Marco Tullio Giordana: sono contento che in filigrana si sia vista l’Isola del tesoro come anche Capitani coraggiosi. L’atteggiamento del bambino e l’innamoramento per certi personaggi proviene da questi testi. Io più che drammatico, definirei il mio film drammatico-avventuroso come quei film in Technicolor che vedevo negli Anni Cinquanta.

Il messaggio che lei lancia è chiaro. Ha mai temuto, o teme che questo non arrivi allo spettatore o che venga interpretato in modo diverso? Ci sono elementi che potrebbero spingere a interpretazioni contro gli immigrati.
Ogni film si presta all’interpretazione dello spettatore. Più è complessa e ricca più il film è riuscito. Non temo che qualcuno formalizzi la sua paura contro gli stranieri, i clandestini, perché è una verità e sarebbe ipocrita non ammetterlo.
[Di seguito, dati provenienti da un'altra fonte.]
(** The document's [_id] is an ObjectId the generator has already handed
    out. *)
Definition id_below (bound : ObjectId) (d : document) : Prop :=
  exists o, d !! "_id" = Some (VOid o) /\ (o < bound)%N.

(** Every stored document has an ObjectId [_id] older than the generator's
    next one, and no two documents of a collection share their [_id]. *)
Definition well_keyed (w : World) : Prop :=
  forall name,
    Forall (id_below (next_oid w)) (collection w name) /\
    NoDup (map (fun d : document => d !! "_id") (collection w name)).


(** The document [create_facility] leaves in the store when it runs in [w]. *)
Definition stored_facility (facility : FacilityCreate.t) (w : World) : document :=
  <["_id" := VOid (next_oid w)]>
    (<["updated_at" := VFloat (clock w (S (ticks w)))]>
       (<["created_at" := VFloat (clock w (ticks w))]>
          (FacilityCreate.to_dict facility))).

(** The document [upload_document] leaves in the store when it runs in [w]. *)
Definition stored_document (document : DocumentCreate.t) (w : World) : gmap string value :=
  <["_id" := VOid (next_oid w)]>
    (<["updated_at" := VFloat (clock w (S (ticks w)))]>
       (<["created_at" := VFloat (clock w (ticks w))]>
          (DocumentCreate.to_dict document))).

(** [w] after one insert into [name] that took [n] clock readings. *)
Definition after_insert (w : World) (name : string) (doc : document) (n : nat) : World :=
  mkWorld (<[name := (collection w name ++ [doc])%list]> (db w))
          None (N.succ (next_oid w)) (clock w) (n + ticks w).

(** A facility passes an optional filter on one of its fields: no filter
    and the empty filter let everything through. *)
Definition passes (key : string) (x : option string) (d : document) : bool :=
  match x with
  | None => true
  | Some s =>
      if String.eqb s "" then true
      else match d !! key with
           | Some (VStr s') => String.eqb s' s
           | _ => false
           end
  end.


(** The [id] fields of an answer of [get_risk_factors], in order. *)
Definition risk_factor_ids (run : result (list document) * World) : list (option value) :=
  match fst run with
  | Ok factors => map (fun d : document => d !! "id") factors
  | Raise _ => []
  end.
(** * Mirror pipeline of the MinIO client: difference, orchestration, scheduling

    A shallow embedding of the mirror pipeline of [mc]:
    - the listing difference feeding [deltaSourceTarget],
    - [deltaSourceTarget] and [matchExcludeOptions] (cmd/mirror-url.go, in the
      two revisions present in the tree),
    - the [ParallelManager]: [addWorker], [monitorProgress],
      [enoughMemForUpload], [doQueueTask], [newParallelManager].

    Go strings are byte strings and are rendered as [string]; fixed-width
    integers are rendered as [Z] with the wrap-around written out; channels
    are rendered by the sequence of messages sent through them; goroutines by
    an interleaving step function on an explicit state. *)

From Stdlib Require Import ZArith Lia Bool List Ascii String Sorted.
From Stdlib Require OrderedTypeEx.
From stdpp Require Import base list.
Import ListNotations.

Local Open Scope Z_scope.

(** ** Fixed-width integers *)

Module Int.

Definition uint64 (x : Z) : Z := x mod 2 ^ 64.
Definition uint32 (x : Z) : Z := x mod 2 ^ 32.
Definition int64 (x : Z) : Z := (x + 2 ^ 63) mod 2 ^ 64 - 2 ^ 63.

Definition is_uint64 (x : Z) : Prop := 0 <= x < 2 ^ 64.
Definition is_int64 (x : Z) : Prop := - 2 ^ 63 <= x < 2 ^ 63.

End Int.

(** ** Go's [strings] helpers used by the mirror code *)

Module Strings.

(** [strings.HasPrefix]. *)
Definition HasPrefix (s pre : string) : bool := String.prefix pre s.

(** [strings.TrimPrefix]: [s] without the leading [pre] when it starts with
    it, [s] unchanged otherwise. *)
Definition TrimPrefix (s pre : string) : string :=
  if HasPrefix s pre
  then String.substring (String.length pre)
         (String.length s - String.length pre)%nat s
  else s.

(** [strings.HasSuffix]. *)
Definition HasSuffix (s suf : string) : bool :=
  (String.length suf <=? String.length s)%nat
  && String.eqb
       (String.substring (String.length s - String.length suf)%nat
          (String.length suf) s)
       suf.

(** [string(r)] for a one-byte rune. *)
Definition of_rune (c : ascii) : string := String c EmptyString.

End Strings.

(** ** Content Difference Engine *)

Module Difference.

Inductive EntryKind := File | Directory.

(** Modelled from the spec: the listing entry of the data model (the
    declaration of the client content type is not among the sources). *)
Record ListingEntry := {
  key : string;
  size : Z;
  mtime : Z;
  kind : EntryKind;
  versionId : option string;
  etag : option string;
  metadata : list (string * string);
  deleteMarker : bool
}.

(** Modelled from the spec: one position of a listing, either an entry that
    was read or a read error at that position, tagged with the offending
    key. *)
Inductive ListingItem :=
| Listed (e : ListingEntry)
| Unreadable (k : string).

Definition itemKey (i : ListingItem) : string :=
  match i with
  | Listed e => key e
  | Unreadable k => k
  end.

(** Modelled from the spec: the tagged variant of difference events. *)
Inductive DiffEvent :=
| Identical (s t : ListingEntry)
| OnlyInSource (s : ListingEntry)
| OnlyInTarget (t : ListingEntry)
| TypeMismatch (s t : ListingEntry)
| SizeMismatch (s t : ListingEntry)
| MetadataMismatch (s t : ListingEntry)
| TimestampConflict (s t : ListingEntry)
| ListingError (k : string).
Il film lo fa. Ma questo pericolo non deve precludere la strada a chi viene in Italia in cerca di fortuna e non per delinquere.
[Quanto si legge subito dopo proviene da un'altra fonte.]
(** With non-negative fractions the three parts of a split are consecutive
    pieces of the input: train, validation and test concatenated give back
    [X], and likewise [y], whatever the fractions add up to.  The training
    part holds the first [int(n * train_split)] samples (all of them when
    that exceeds [n]), and when [X] and [y] have one length so has each pair
    of parts. *)
Theorem split_arrays_partition (X y : ndarray) (train_split val_split : R) :
  0 <= train_split -> 0 <= val_split ->
  (r <- concatenate (X_val (split_arrays X y train_split val_split))
          (X_test (split_arrays X y train_split val_split)) ;;
   concatenate (X_train (split_arrays X y train_split val_split)) r) = Ok X /\
  (r <- concatenate (y_val (split_arrays X y train_split val_split))
          (y_test (split_arrays X y train_split val_split)) ;;
   concatenate (y_train (split_arrays X y train_split val_split)) r) = Ok y /\
  len (X_train (split_arrays X y train_split val_split)) =
    Nat.min (Z.to_nat (py_int (INR (len X) * train_split))) (len X) /\
  (len X = len y ->
   len (X_train (split_arrays X y train_split val_split)) =
     len (y_train (split_arrays X y train_split val_split)) /\
   len (X_val (split_arrays X y train_split val_split)) =
     len (y_val (split_arrays X y train_split val_split)) /\
   len (X_test (split_arrays X y train_split val_split)) =
     len (y_test (split_arrays X y train_split val_split))).
Proof.
  intros Ht Hv. unfold split_arrays. cbv zeta.
  cbn [X_train X_val X_test y_train y_val y_test].
  pose proof (pos_INR (len X)) as Hn.
  assert (Hab : (0 <= py_int (INR (len X) * train_split)
                   <= py_int (INR (len X) * (train_split + val_split)))%Z).
  { split.
    - apply py_int_nonneg. apply Rmult_le_pos; assumption.
    - apply py_int_monotone_nonneg; [apply Rmult_le_pos; assumption|].
      apply Rmult_le_compat_l; [exact Hn|lra]. }
  split; [apply nd_slice_partition, Hab|].
  split; [apply nd_slice_partition, Hab|].
  split; [apply nd_slice_prefix_len; lia|].
  intros Hlen. repeat split; apply nd_slice_len_eq, Hlen.
Qed.

Lemma split_arrays_partition_ten :
  (r <- concatenate (X_val (split_arrays ten_samples ten_samples 0.8 0.1))
          (X_test (split_arrays ten_samples ten_samples 0.8 0.1)) ;;
   concatenate (X_train (split_arrays ten_samples ten_samples 0.8 0.1)) r)
    = Ok ten_samples /\
  (r <- concatenate (y_val (split_arrays ten_samples ten_samples 0.8 0.1))
          (y_test (split_arrays ten_samples ten_samples 0.8 0.1)) ;;
   concatenate (y_train (split_arrays ten_samples ten_samples 0.8 0.1)) r)
    = Ok ten_samples /\
  len (X_train (split_arrays ten_samples ten_samples 0.8 0.1)) =
    Nat.min (Z.to_nat (py_int (INR (len ten_samples) * 0.8))) (len ten_samples) /\
  (len ten_samples = len ten_samples ->
   len (X_train (split_arrays ten_samples ten_samples 0.8 0.1)) =
     len (y_train (split_arrays ten_samples ten_samples 0.8 0.1)) /\
   len (X_val (split_arrays ten_samples ten_samples 0.8 0.1)) =
     len (y_val (split_arrays ten_samples ten_samples 0.8 0.1)) /\
   len (X_test (split_arrays ten_samples ten_samples 0.8 0.1)) =
     len (y_test (split_arrays ten_samples ten_samples 0.8 0.1))).
Proof.
  apply (split_arrays_partition ten_samples ten_samples 0.8 0.1); lra.
Defined.

Lemma py_int_exact (z : Z) (x : R) : (0 <= z)%Z -> x = IZR z -> py_int x = z.
Proof.
  intros Hz ->. unfold py_int.
  destruct (Rle_dec 0 (IZR z)) as [_|Hn]; [apply ZfloorZ|].
  exfalso. apply Hn. apply (IZR_le 0 z Hz).
Qed.

(** The default 80-10-10 split of ten samples. *)
Example split_arrays_ten :
  split_arrays ten_samples ten_samples 0.8 0.1 =
    {| X_train := Arr1 [0; 1; 2; 3; 4; 5; 6; 7];
       y_train := Arr1 [0; 1; 2; 3; 4; 5; 6; 7];
       X_val := Arr1 [8]; y_val := Arr1 [8];
       X_test := Arr1 [9]; y_test := Arr1 [9] |}.
Proof.
  unfold split_arrays. cbv zeta.
  rewrite (py_int_exact 8) by (try lia; cbn [len ten_samples length INR]; lra).
  rewrite (py_int_exact 9) by (try lia; cbn [len ten_samples length INR]; lra).
  reflexivity.
Qed.
End Splits.

Section ControlModel.
Import ModelEvaluator.

Lemma last_of_window (data : list (list R)) (lookback k : nat) :
  (1 <= lookback)%nat -> (k + lookback <= length data)%nat ->
  last (firstn lookback (skipn k data)) [] = nth (k + lookback - 1) data [].
Proof.
  intros Hlb Hk.
  set (w := firstn lookback (skipn k data)).
  assert (Hlen : length w = lookback).
  { subst w. rewrite length_firstn, length_skipn. lia. }
  assert (Hne : w <> []).
  { intros Hnil. rewrite Hnil in Hlen. cbn in Hlen. lia. }
  pose proof (nth_error_last w [] Hne) as Hlast.
  apply (nth_error_nth w (length w - 1) []) in Hlast.
  rewrite <- Hlast, Hlen. subst w.
  rewrite nth_firstn.
  replace (lookback - 1 <? lookback)%nat with true
    by (symmetry; apply Nat.ltb_lt; lia).
  rewrite nth_skipn. f_equal. lia.
Qed.

(** On the windows [create_sequences] builds (with [lookback >= 1]) the
    control model predicts, for window [k], column 0 of the last row of the
    window, row [k + lookback - 1] of the data.  That is the previous value
    of the target, [y[k - 1]], when the target is column 0; for any other
    target column the forecast is read from column 0 all the same. *)
Theorem last_observed_on_windows (ncols : nat) (data : list (list R))
    (lookback : nat) (target_idx : Z) :
  Forall (fun r => length r = ncols) data ->
  (0 <= target_idx < Z.of_nat ncols)%Z ->
  (1 <= lookback < length data)%nat ->
  exists X y p,
    create_sequences ncols data lookback target_idx =
      Ok (Arr3 lookback ncols X, Arr1 y) /\
    LastObservedModel_predict (Arr3 lookback ncols X) = Ok (Arr1 p) /\
    length p = (length data - lookback)%nat /\
    (forall k, (k < length data - lookback)%nat ->
       nth k p 0 = nth 0 (nth (k + lookback - 1) data []) 0) /\
    (target_idx = 0%Z ->
     forall k, (S k < length data - lookback)%nat -> nth (S k) p 0 = nth k y 0).
Proof.
  intros Hrows Hj [Hlb Hlen].
  pose proof (create_sequences_value ncols data lookback target_idx Hrows Hj Hlen)
    as Hcs.
  set (X := map (fun i => firstn lookback (skipn (i - lookback) data))
              (seq lookback (length data - lookback))) in *.
  set (y := map (fun i => nth (Z.to_nat target_idx) (nth i data []) 0)
              (seq lookback (length data - lookback))) in *.
  assert (HX : length X = (length data - lookback)%nat)
    by (subst X; rewrite length_map, length_seq; reflexivity).
  set (f := fun w : list (list R) => nth 0 (last w []) 0).
  exists X, y, (map f X).
  assert (Hp : forall k, (k < length data - lookback)%nat ->
                 nth k (map f X) 0 = nth 0 (nth (k + lookback - 1) data []) 0).
  { intros k Hlt. change 0 with (f []) at 1. rewrite map_nth.
    subst X. rewrite (nth_windows data lookback k Hlt). unfold f.
    rewrite last_of_window by lia. reflexivity. }
  split; [exact Hcs|]. split; [|split; [|split]].
  - unfold LastObservedModel_predict. cbn [ndim Nat.eqb].
    replace (lookback =? 0)%nat with false by (symmetry; apply Nat.eqb_neq; lia).
    replace (ncols =? 0)%nat with false by (symmetry; apply Nat.eqb_neq; lia).
    reflexivity.
  - rewrite length_map. exact HX.
  - exact Hp.
  - intros -> k Hlt. rewrite Hp by exact Hlt.
    subst y. rewrite (nth_targets data lookback 0%Z k) by lia.
    cbn [Z.to_nat]. do 2 f_equal. lia.
Qed.

Lemma last_observed_on_windows_sample :
  exists X y p,
    create_sequences 2 sample_data 2 0 = Ok (Arr3 2 2 X, Arr1 y) /\
    LastObservedModel_predict (Arr3 2 2 X) = Ok (Arr1 p) /\
    length p = (length sample_data - 2)%nat /\
    (forall k, (k < length sample_data - 2)%nat ->
       nth k p 0 = nth 0 (nth (k + 2 - 1) sample_data []) 0) /\
    (0%Z = 0%Z ->
     forall k, (S k < length sample_data - 2)%nat -> nth (S k) p 0 = nth k y 0).
Proof.
  apply (last_observed_on_windows 2 sample_data 2 0 sample_data_rows).
  - lia.
  - cbn. lia.
Defined.

(** With the target in column 1 the control model still reports column 0. *)
Example last_observed_reads_column_0 :
  create_sequences 2 sample_data 2 1 =
    Ok (Arr3 2 2 [[[1; 10]; [2; 20]]; [[2; 20]; [3; 30]]], Arr1 [30; 40]) /\
  LastObservedModel_predict (Arr3 2 2 [[[1; 10]; [2; 20]]; [[2; 20]; [3; 30]]]) =
    Ok (Arr1 [2; 3]).
Proof. split; reflexivity. Qed.

(** Forecasting a slice of the samples gives the same slice of the forecasts:
    the control model treats each sample on its own, and a slice along the
    first axis changes neither the rank nor the other axes. *)
Theorem last_observed_commutes_with_slice (X_test p : ndarray)
    (start stop : option Z) :
  LastObservedModel_predict X_test = Ok p ->
  LastObservedModel_predict (nd_slice X_test start stop) =
    Ok (nd_slice p start stop).
Proof.
  unfold LastObservedModel_predict.
  destruct X_test as [a|c a|r c a]; cbn [ndim Nat.eqb nd_slice]; intros H.
  - discriminate.
  - destruct (c =? 0)%nat; [discriminate|]. injection H as <-.
    cbn [nd_slice]. rewrite py_slice_map. reflexivity.
  - destruct (r =? 0)%nat; [discriminate|].
    destruct (c =? 0)%nat; [discriminate|]. injection H as <-.
    cbn [nd_slice]. rewrite py_slice_map. reflexivity.
Qed.

Lemma last_observed_commutes_with_slice_sample :
  LastObservedModel_predict
    (nd_slice (Arr3 2 2 [[[1; 10]; [2; 20]]; [[2; 20]; [3; 30]]]) (Some 1%Z) None) =
    Ok (nd_slice (Arr1 [2; 3]) (Some 1%Z) None).
Proof.
  apply (last_observed_commutes_with_slice
           (Arr3 2 2 [[[1; 10]; [2; 20]]; [[2; 20]; [3; 30]]]) (Arr1 [2; 3])).
  reflexivity.
Defined.
End ControlModel.

(** ** [model_evaluator.py]: the comparator, facts *)

Section ComparatorFacts.
Import ModelComparator.
Context {model summary : Type}.

Lemma compare_loop_appends (run : model -> outcome summary) (ms : list model) :
  forall results,
    compare_loop run ms results = results ++ successes run ms.
Proof.
  induction ms as [|m ms IH]; intros results.
  - cbn. rewrite app_nil_r. reflexivity.
  - cbn [compare_loop successes flat_map]. cbv zeta. rewrite IH.
    fold (successes run ms).
    destruct (run m) as [s|e]; [rewrite <- app_assoc|]; reflexivity.
Qed.

Lemma successes_length (run : model -> outcome summary) (ms : list model) :
  (length (successes run ms) <= length ms)%nat.
Proof.
  induction ms as [|m ms IH]; [cbn; lia|].
  cbn [successes flat_map]. fold (successes run ms).
  rewrite length_app. destruct (run m); cbn [length]; lia.
Qed.

(** [compare] appends to the rows already there one row for each model whose
    evaluation did not raise, in the order of the models, and skips the
    others; it never clears the rows, so a second call adds its rows after
    those of the first, and the stored frame holds both rounds. *)
Theorem compare_accumulates (run1 run2 : model -> outcome summary)
    (self : comparator model summary) :
  snd (compare run1 self) =
    results self ++ successes run1 (models self) /\
  (forall s, In s (successes run1 (models self)) <->
             exists m, In m (models self) /\ run1 m = Ok s) /\
  (length (snd (compare run1 self)) <=
     length (results self) + length (models self))%nat /\
  results_df
    (fst (compare run2 (fst (compare run1 self)))) =
    Some (results self
          ++ successes run1 (models self)
          ++ successes run2 (models self)).
Proof.
  unfold compare. cbn [fst snd models results results_df].
  rewrite !compare_loop_appends.
  split; [reflexivity|]. split; [|split].
  - intros s. unfold successes. rewrite in_flat_map. split.
    + intros (m & Hm & Hs). exists m. split; [exact Hm|].
      destruct (run1 m) as [s'|e]; [|contradiction].
      destruct Hs as [->|[]]. reflexivity.
    + intros (m & Hm & Hrun). exists m. split; [exact Hm|].
      rewrite Hrun. left. reflexivity.
  - rewrite length_app.
    pose proof (successes_length run1 (models self)). lia.
  - rewrite <- app_assoc. reflexivity.
Qed.
End ComparatorFacts.

(** ** [model_evaluator.py]: weighted scores *)

Section WeightedScores.
Import ModelComparator.

Lemma fold_left_Rmin_le (vs : list R) :
  forall v, fold_left Rmin vs v <= v /\
            forall x, In x vs -> fold_left Rmin vs v <= x.
Proof.
  induction vs as [|a vs IH]; intros v; cbn [fold_left].
  - split; [lra|intros x []].
  - destruct (IH (Rmin v a)) as [H1 H2].
    pose proof (Rmin_l v a). pose proof (Rmin_r v a).
    split; [lra|]. intros x [->|Hx]; [lra|apply H2, Hx].
Qed.

Lemma fold_left_Rmax_ge (vs : list R) :
  forall v, v <= fold_left Rmax vs v /\
            forall x, In x vs -> x <= fold_left Rmax vs v.
Proof.
  induction vs as [|a vs IH]; intros v; cbn [fold_left].
  - split; [lra|intros x []].
  - destruct (IH (Rmax v a)) as [H1 H2].
    pose proof (Rmax_l v a). pose proof (Rmax_r v a).
    split; [lra|]. intros x [->|Hx]; [lra|apply H2, Hx].
Qed.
In poche battute lei prende posizione nei confronti dei centri di accoglienza.
Innanzitutto oggi si chiamano centri di permanenza temporanea e sono delle istituzioni terribili, delle prigioni. Detto questo e che non si sa dove mettere questa gente e che qualcuno deve pur occuparsene, ci sono centri che funzionano, centri che funzionano male, malino, benino... bene è difficile perché sarebbe come dire che funziona bene un prigione un luogo che concentra e isola, congela il dolore e basta. Chi lavora li sta male quanto chi vi è dentro, quindi non mi permetto di giudicare il grado di efficienza. Ho però visto che spesso la gente che sta lì, soffre e condivide. Sono anche affari, in quanto lo Stato paga fior di rette per queste strutture che asportano dalla società un problema, lo concentrano in un posto, ce ne liberano. Ma sono posti comunque terribili.
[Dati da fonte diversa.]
Lemma quantize_cents_ok_iff a :
  0 < dcoeff a ->
  is_ok (quantize a (-2)) = true <-> (dval a < amount_bound)%Q.
Proof.
  intros Hc. unfold quantize.
  destruct (Z.eqb_spec (dcoeff a) 0) as [E|_]; [lia|].
  pose proof (ndigits_bounds (dcoeff a) ltac:(lia)) as [Hlo Hhi].
  pose proof (ndigits_pos (dcoeff a)) as Hnd.
  rewrite Z.abs_eq in Hlo, Hhi by lia.
  unfold adjusted.
  destruct (Z.le_gt_cases (-2) (dexp a)) as [He|He].
  - rewrite (dval_lt_bound_hi a He). unfold units.
    rewrite rescale_down by lia. cbn [dcoeff].
    replace (dexp a - -2) with (dexp a + 2) by lia.
    set (j := dexp a + 2). assert (Hj : 0 <= j) by (unfold j; lia).
    pose proof (Z.pow_pos_nonneg 10 j ltac:(lia) Hj) as Hpj.
    destruct (Z.ltb_spec prec (dexp a + ndigits (dcoeff a) - 1 - -2 + 1)) as [H1|H1].
    + simpl. split; [discriminate|]. intros H. exfalso.
      assert (10 ^ (ndigits (dcoeff a) - 1 + j) <= dcoeff a * 10 ^ j).
      { rewrite Z.pow_add_r by lia. nia. }
      assert (10 ^ 28 <= 10 ^ (ndigits (dcoeff a) - 1 + j)).
      { apply Z.pow_le_mono_r; unfold prec, j in *; lia. }
      lia.
    + destruct (Z.ltb_spec prec (ndigits (dcoeff a * 10 ^ j))) as [H2|H2].
      * simpl. split; [discriminate|]. intros H. exfalso.
        assert (ndigits (dcoeff a * 10 ^ j) <= 28).
        { apply ndigits_le_iff; [lia|]. rewrite Z.abs_eq by nia. exact H. }
        unfold prec in H2. lia.
      * simpl. split; [|reflexivity]. intros _.
        apply (ndigits_le_iff (dcoeff a * 10 ^ j) 28 ltac:(lia)) in H2.
        rewrite Z.abs_eq in H2 by nia. exact H2.
  - rewrite (dval_lt_bound_lo a He).
    set (k := -2 - dexp a). assert (Hk : 0 < k) by (unfold k; lia).
    pose proof (Z.pow_pos_nonneg 10 k ltac:(lia) ltac:(lia)) as Hpk.
    assert (Hres : dcoeff (rescale a (-2))
                   = div_half_even (dcoeff a) (10 ^ k)).
    { unfold rescale. destruct (Z.leb_spec (-2) (dexp a)); [lia|].
      cbn [dcoeff]. rewrite Z.sgn_pos, Z.abs_eq by lia.
      unfold k. lia. }
    rewrite Hres.
    pose proof (div_half_even_lt (dcoeff a) (10 ^ k) (10 ^ 28)
                  ltac:(lia) Hpk eq_refl) as Hlt.
    pose proof (div_half_even_near (dcoeff a) (10 ^ k) ltac:(lia) Hpk) as [_ Hnn].
    destruct (Z.ltb_spec prec (dexp a + ndigits (dcoeff a) - 1 - -2 + 1)) as [H1|H1].
    + simpl. split; [discriminate|]. intros H. exfalso.
      assert (10 ^ (28 + k) <= 10 ^ (ndigits (dcoeff a) - 1)).
      { apply Z.pow_le_mono_r; unfold prec, k in *; lia. }
      rewrite Z.pow_add_r in H0 by lia. nia.
    + destruct (Z.ltb_spec prec (ndigits (div_half_even (dcoeff a) (10 ^ k)))) as [H2|H2].
      * simpl. split; [discriminate|]. intros H. exfalso.
        apply Hlt in H.
        assert (ndigits (div_half_even (dcoeff a) (10 ^ k)) <= 28).
        { apply ndigits_le_iff; [lia|]. rewrite Z.abs_eq by lia. exact H. }
        unfold prec in H2. lia.
      * simpl. split; [|reflexivity]. intros _. apply Hlt.
        apply (ndigits_le_iff _ 28 ltac:(lia)) in H2.
        rewrite Z.abs_eq in H2 by lia. exact H2.
Qed.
Come si pone questo film all’interno della sua filmografia?
E’ un film che giunge dopo tre opere (Pasolini, I cento passi, La meglio gioventù) che erano in gran parte ambientati negli anni Settanta, decennio che sentivo di dover raccontare in quanto importante per capire l’Italia di oggi.
Dopo mi sono detto che forse bisognava parlare dell’Italia di oggi, che è molto interessante. A me piace raccontare storie di personaggi, non problemi, non sono un sociologo. Mi sono domandato chi fossero queste persone che io frequento, di cui sono amico ma che al cinema non si vedono quasi mai. Sono raccontati dalla televisione con grandi semplificazioni, mentre bisognerebbe tornare alla realtà raccontando chi sono, cosa fanno, cosa pensano. Io sono di quelle parti, sono rimasto legato a quegli ambienti, che non amo in toto ma neanche ripudio. Per raccontare la realtà bisogna un po’ anche amarla.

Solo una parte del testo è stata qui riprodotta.